(* ===== verification/Assignment.v ===== *)
(** The assignment optimizer: Bertsekas' auction algorithm (src/common/linear_assignment_optimizer.h).

    Persons bid for objects; a bid raises the price of an object by at least epsilon and takes the
    object from its holder.  The arrays of the source are lists of the problem's size (the rest of the
    arrays is never touched).  Arithmetic is on 32-bit ints: an overflow, which is undefined in C++, is
    [None], like a failed assertion.  The theorem at the end says that for matrices of moderate values
    no overflow happens, every loop terminates, and the result is an optimal assignment. *)
From S2P Require Import Prelude.

(** ** Ints *)

Definition int_min : Z := -2147483648.
Definition int_max : Z := 2147483647.

(** The result of an int operation. *)
Definition as_int (x : Z) : option Z := if (int_min <=? x) && (x <=? int_max) then Some x else None.

Lemma bind_Some_eq {A B} (x : option A) (a : A) (f : A -> option B) : x = Some a -> x ≫= f = f a.
Proof. by intros ->. Qed.

Lemma as_int_ok x : int_min <= x <= int_max -> as_int x = Some x.
Proof. intros. unfold as_int. by replace (_ && _) with true by lia. Qed.

(** ** One auction *)

Record Auction := MkAuction {
  assignment : list Z;
  object_assignment : list Z;
  prices : list Z;
  unassigned_idx : nat;
  assigned_count : Z;
}.

(** The inner while loop: the next person without an object. *)
Fixpoint next_unassigned (fuel size : nat) (assigned : list Z) (idx : nat) : option nat :=
  match fuel with
  | O => None
  | S fuel =>
    if 0 <=? assigned !!! idx then
      next_unassigned fuel size assigned (if (size <=? S idx)%nat then 0%nat else S idx)
    else Some idx
  end.

(** The for loop: the two highest profits [w] <= [v] and the object of [v]; [row] and [prices] from
    index [i] on. *)
Fixpoint best_objects (row ps : list Z) (i : Z) (w v v_idx : Z) : option (Z * Z * Z) :=
  match row, ps with
  | a :: row, p :: ps =>
    c ← as_int (a - p);
    if negb (int_min <? c) then None
    else if v <? c then best_objects row ps (i + 1) v c i
    else best_objects row ps (i + 1) (Z.max c w) v v_idx
  | _, _ => Some (w, v, v_idx)
  end.

(** One bid; the loop returns when all persons have an object. *)
Definition bid (matrix : list (list Z)) (eps : Z) (size : nat) (st : Auction)
  : Auction + option Auction :=
  if negb (assigned_count st <? Z.of_nat size) then inr (Some st)
  else
    match
      i ← next_unassigned size size (assignment st) (unassigned_idx st);
      '(w, v, v_idx) ← best_objects (matrix !!! i) (prices st) 0 int_min int_min (-1);
      d ← as_int (v - w); raise ← as_int (d + eps);
      if negb (0 <? raise) || (v_idx <? 0) then None
      else
        let j := Z.to_nat v_idx in
        price ← as_int (prices st !!! j + raise);
        let idx := object_assignment st !!! j in
        let taken := 0 <=? idx in
        Some (MkAuction
          (<[i := v_idx]> (if taken then <[Z.to_nat idx := -1]> (assignment st) else assignment st))
          (<[j := Z.of_nat i]> (object_assignment st))
          (<[j := price]> (prices st))
          i
          ((if taken then assigned_count st - 1 else assigned_count st) + 1))
    with
    | Some st' => inl st'
    | None => inr None
    end.

(** A loop that runs into its bound is as undefined as an overflow. *)
Definition finish {St R} (x : St + option R) : option R :=
  match x with inr r => r | inl _ => None end.

Definition auctionStep (matrix : list (list Z)) (ps : list Z) (eps : Z) (size : nat) : option Auction :=
  if (size <=? 1)%nat then None
  else finish (run (bid matrix eps size) loop_bound
    (MkAuction (replicate size (-1)) (replicate size (-1)) ps 0 0)).

(** ** The optimization *)

(** The scaling of the matrix, with the largest value. *)
Definition scale (size : nat) (matrix : list (list Z)) : option (list (list Z)) :=
  mapM (fun row => mapM (fun x => as_int (x * (Z.of_nat size + 1))) row) matrix.

Definition max_value (matrix : list (list Z)) : Z :=
  foldl (fun m row => foldl (fun m x => Z.max x m) m row) int_min matrix.

(** The while loop over epsilon; the state has epsilon, the prices and the last auction. *)
Definition scaling_step (matrix : list (list Z)) (size : nat) (st : Z * list Z)
  : (Z * list Z) + option (list Z) :=
  let '(eps, ps) := st in
  if 1 <? eps then
    match auctionStep matrix ps eps size with
    | Some a => inl (Z.quot (eps + 2) 5, prices a)
    | None => inr None
    end
  else inr (Some ps).

(** auctionOptimization(): the assignment of persons to objects; [capacity] is the length of the
    arrays. *)
Definition auctionOptimization (capacity : nat) (matrix : list (list Z)) (size : nat)
  : option (list Z) :=
  if (capacity <? size)%nat then None
  else if (size =? 0)%nat then Some []
  else if (size =? 1)%nat then Some [0]
  else
    scaled ← scale size matrix;
    sum ← as_int (max_value scaled + 12);
    ps ← finish (run (scaling_step scaled size) loop_bound (Z.quot sum 25, replicate size 0));
    a ← auctionStep scaled ps 1 size;
    Some (assignment a).

(** ** Sums and counts *)

Definition Zsum (l : list Z) : Z := foldr Z.add 0 l.

Lemma Zsum_app l1 l2 : Zsum (l1 ++ l2) = Zsum l1 + Zsum l2.
Proof. unfold Zsum. induction l1; simpl; lia. Qed.

#[export] Instance Zsum_Permutation : Proper (Permutation ==> eq) Zsum.
Proof. intros l1 l2 H. induction H; simpl; lia. Qed.

Lemma Zsum_insert l i x : (i < length l)%nat -> Zsum (<[i:=x]> l) = Zsum l - l !!! i + x.
Proof.
  revert i. induction l as [|a l IH]; intros [|i] H; simpl in *; try lia.
  rewrite IH by lia. change ((a :: l) !!! S i) with (l !!! i). lia.
Qed.

Lemma Zsum_le l b : Forall (fun x => x <= b) l -> Zsum l <= Z.of_nat (length l) * b.
Proof. induction 1; simpl; lia. Qed.

Lemma Zsum_zip_le {A B} (f g : A -> B -> Z) l k :
  (forall i x y, l !! i = Some x -> k !! i = Some y -> f x y <= g x y) ->
  Zsum (zip_with f l k) <= Zsum (zip_with g l k).
Proof.
  revert k. induction l as [|x l IH]; intros [|y k] H; simpl; try lia.
  pose proof (H 0%nat x y eq_refl eq_refl). enough (Zsum (zip_with f l k) <= Zsum (zip_with g l k)) by lia.
  apply IH. intros i x' y' Hx Hy. by apply (H (S i)).
Qed.

(** How many entries are set. *)
Definition count_set (l : list Z) : Z := Z.of_nat (length (List.filter (Z.leb 0) l)).

Lemma count_set_insert l i x :
  (i < length l)%nat ->
  count_set (<[i:=x]> l) = count_set l - Z.b2z (0 <=? l !!! i) + Z.b2z (0 <=? x).
Proof.
  unfold count_set. revert i. induction l as [|a l IH]; intros [|i] H; simpl in *; try lia.
  - change ((a :: l) !!! 0%nat) with a. destruct (0 <=? a), (0 <=? x); simpl; lia.
  - change ((a :: l) !!! S i) with (l !!! i). specialize (IH i ltac:(lia)).
    destruct (0 <=? a); simpl length; lia.
Qed.

Lemma count_set_le l : count_set l <= Z.of_nat (length l).
Proof. unfold count_set. pose proof (List.filter_length_le (Z.leb 0) l). lia. Qed.

Lemma count_set_full l :
  count_set l = Z.of_nat (length l) -> forall i, (i < length l)%nat -> 0 <= l !!! i.
Proof.
  unfold count_set. induction l as [|a l IH]; intros H i Hi; simpl in *; [lia|].
  pose proof (List.filter_length_le (Z.leb 0) l).
  destruct (Z.leb_spec 0 a); simpl in H; [|lia].
  destruct i as [|i]; [done|]. change ((a :: l) !!! S i) with (l !!! i). apply IH; lia.
Qed.

Lemma count_set_all l :
  (forall i, (i < length l)%nat -> 0 <= l !!! i) -> count_set l = Z.of_nat (length l).
Proof.
  unfold count_set. induction l as [|a l IH]; intros H; simpl; [done|].
  pose proof (H 0%nat ltac:(simpl; lia)) as Ha. change ((a :: l) !!! 0%nat) with a in Ha.
  replace (0 <=? a) with true by lia. simpl. rewrite Nat2Z.inj_succ, IH; [lia|].
  intros i Hi. apply (H (S i)). simpl. lia.
Qed.

(** Numbers below [n], all different, [n] of them. *)
Lemma permutation_of_injective (l : list nat) n :
  length l = n -> (forall i x, l !! i = Some x -> (x < n)%nat) ->
  (forall i j x, l !! i = Some x -> l !! j = Some x -> i = j) ->
  Permutation l (seq 0 n).
Proof.
  intros Hl Hlt Hinj. apply submseteq_length_Permutation; [|rewrite length_seq; lia].
  apply NoDup_submseteq; [apply NoDup_alt; eauto|].
  intros x [i Hi]%list_elem_of_lookup_1. apply elem_of_seq. specialize (Hlt i x Hi). lia.
Qed.

(** ** The scan for the best object *)

(** Among the profits [cs] the one at [j] is the highest, [w] bounds the others. *)
Definition is_best (cs : list Z) (w v j : Z) : Prop :=
  w <= v /\ exists i, j = Z.of_nat i /\ cs !! i = Some v /\
    forall k c, cs !! k = Some c -> k <> i -> c <= w.

Lemma is_best_snoc cs w v j c :
  is_best cs w v j ->
  if v <? c then is_best (cs ++ [c]) v c (Z.of_nat (length cs)) else is_best (cs ++ [c]) (Z.max c w) v j.
Proof.
  intros (Hw & i & -> & Hi & Hk).
  assert (forall k c', (cs ++ [c]) !! k = Some c' -> (k = length cs /\ c' = c) \/ cs !! k = Some c') as Hsnoc.
  { intros k c' H. apply lookup_app_Some in H as [H|[Hge H]]; [by right|left].
    apply list_lookup_singleton_Some in H as [? ->]. split; [lia|done]. }
  destruct (Z.ltb_spec v c) as [H|H].
  - split; [lia|]. exists (length cs). split; [done|]. rewrite list_lookup_middle by done. split; [done|].
    intros k c' [[-> ->]|Hc]%Hsnoc Hne; [done|]. destruct (decide (k = i)) as [->|Hki]; [by simplify_eq|].
    specialize (Hk k c' Hc Hki). lia.
  - split; [lia|]. exists i. split; [done|]. split; [by apply lookup_app_l_Some|].
    intros k c' [[-> ->]|Hc]%Hsnoc Hne; [lia|]. specialize (Hk k c' Hc Hne). lia.
Qed.

Lemma best_objects_continue row ps cs w v j :
  length row = length ps ->
  Forall (fun c => int_min < c <= int_max) (zip_with Z.sub row ps) -> is_best cs w v j ->
  exists w' v' j', best_objects row ps (Z.of_nat (length cs)) w v j = Some (w', v', j') /\
    is_best (cs ++ zip_with Z.sub row ps) w' v' j'.
Proof.
  revert ps cs w v j. induction row as [|a row IH]; intros [|p ps] cs w v j Hl HF Hb; try done.
  { exists w, v, j. simpl. by rewrite app_nil_r. }
  simpl in Hl, HF. apply Forall_cons in HF as [Hc HF]. cbn [best_objects zip_with].
  rewrite as_int_ok by lia. cbn [mbind option_bind].
  replace (negb (int_min <? a - p)) with false by lia.
  pose proof (is_best_snoc cs w v j (a - p) Hb) as Hs.
  replace (Z.of_nat (length cs) + 1) with (Z.of_nat (length (cs ++ [a - p])))
    by (rewrite length_app; simpl; lia).
  assert (cs ++ a - p :: zip_with Z.sub row ps = (cs ++ [a - p]) ++ zip_with Z.sub row ps) as ->
    by by rewrite <-app_assoc.
  destruct (v <? a - p); apply IH; try done; lia.
Qed.

(** The first profit is better than nothing. *)
Lemma best_objects_ok row ps :
  (0 < length row)%nat -> length row = length ps ->
  Forall (fun c => int_min < c <= int_max) (zip_with Z.sub row ps) ->
  exists w v j, best_objects row ps 0 int_min int_min (-1) = Some (w, v, j) /\
    is_best (zip_with Z.sub row ps) w v j.
Proof.
  destruct row as [|a row], ps as [|p ps]; simpl; intros H0 Hl HF; try lia.
  apply Forall_cons in HF as [Hc HF].
  rewrite as_int_ok by lia. cbn [mbind option_bind]. replace (int_min <? a - p) with true by lia. simpl negb. cbn iota.
  apply (best_objects_continue row ps [a - p] int_min (a - p) 0); [lia|done|].
  split; [lia|]. exists 0%nat. split_and!; [done..|]. intros [|k] c Hk Hne; [done|by destruct k].
Qed.

(** ** One auction *)

Lemma next_unassigned_ok size assigned idx fuel i :
  (idx < size)%nat -> (i < size)%nat -> assigned !!! i < 0 ->
  (if (idx <=? i)%nat then i - idx < fuel else i + size - idx < fuel)%nat ->
  exists r, next_unassigned fuel size assigned idx = Some r /\ (r < size)%nat /\ assigned !!! r < 0.
Proof.
  revert idx. induction fuel as [|fuel IH]; intros idx Hidx Hi Hneg Hf; simpl.
  { destruct (idx <=? i)%nat; lia. }
  destruct (Z.leb_spec 0 (assigned !!! idx)) as [H|H]; [|eauto].
  assert (idx <> i) by (intros ->; lia).
  destruct (Nat.leb_spec size (S idx)); apply IH; try done; try lia;
    destruct (Nat.leb_spec idx i); try lia.
  - destruct (Nat.leb_spec 0 i); lia.
  - destruct (Nat.leb_spec (S idx) i); lia.
  - destruct (Nat.leb_spec (S idx) i); lia.
Qed.

(** The value of an assignment of objects to persons. *)
Definition value (matrix : list (list Z)) (objects : list nat) : Z :=
  Zsum (zip_with (fun row j => row !!! j) matrix objects).

(** Two assignments, when each person is content with the second at prices [g]. *)
Lemma value_exchange (matrix : list (list Z)) (tau sigma : list nat) (g : nat -> Z) (eps : Z) :
  length tau = length matrix -> length sigma = length matrix ->
  (forall i row t s, matrix !! i = Some row -> tau !! i = Some t -> sigma !! i = Some s ->
    row !!! t - g t - eps <= row !!! s - g s) ->
  value matrix tau <= value matrix sigma + Zsum (g <$> tau) - Zsum (g <$> sigma)
    + Z.of_nat (length matrix) * eps.
Proof.
  unfold value. revert tau sigma. induction matrix as [|row matrix IH]; intros [|t tau] [|s sigma] Ht Hs H;
    simpl in Ht, Hs |- *; try lia.
  change (list_fmap nat Z g) with (fmap (M := list) g).
  pose proof (H 0%nat row t s eq_refl eq_refl eq_refl).
  enough (Zsum (zip_with (fun row j => row !!! j) matrix tau) <=
    Zsum (zip_with (fun row j => row !!! j) matrix sigma) + Zsum (g <$> tau) - Zsum (g <$> sigma)
    + Z.of_nat (length matrix) * eps) by lia.
  apply IH; [simpl in *; lia..|]. intros i row' t' s' E1 E2 E3. by apply (H (S i)).
Qed.

Section auction.
Context (n : nat) (matrix : list (list Z)) (eps C P : Z) (ps0 : list Z).
Context (Hn : (2 <= n)%nat) (Hsize : Z.of_nat n <= int_max) (Hrows : length matrix = n)
  (Hrow : forall i, (i < n)%nat -> length (matrix !!! i) = n)
  (Hval : forall i j, (i < n)%nat -> (j < n)%nat -> - C <= matrix !!! i !!! j <= C)
  (Heps : 1 <= eps <= C) (HP : 0 <= P) (Hmax : P + 6 * C < int_max)
  (Hlen0 : length ps0 = n)
  (Hps0 : forall j, (j < n)%nat -> 0 <= ps0 !!! j <= P).

(** The price of an object while another is free, and at the end. *)
Definition bound1 : Z := P + 2 * C + eps.
Definition bound2 : Z := P + 4 * C + 2 * eps.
________
◆ ASSIGNMENT
Would you please return every line in the listing where "auctionOptimization" shows up?

◆ WORKED SOLUTION
(** auctionOptimization(): the assignment of persons to objects; [capacity] is the length of the
Definition auctionOptimization (capacity : nat) (matrix : list (list Z)) (size : nat)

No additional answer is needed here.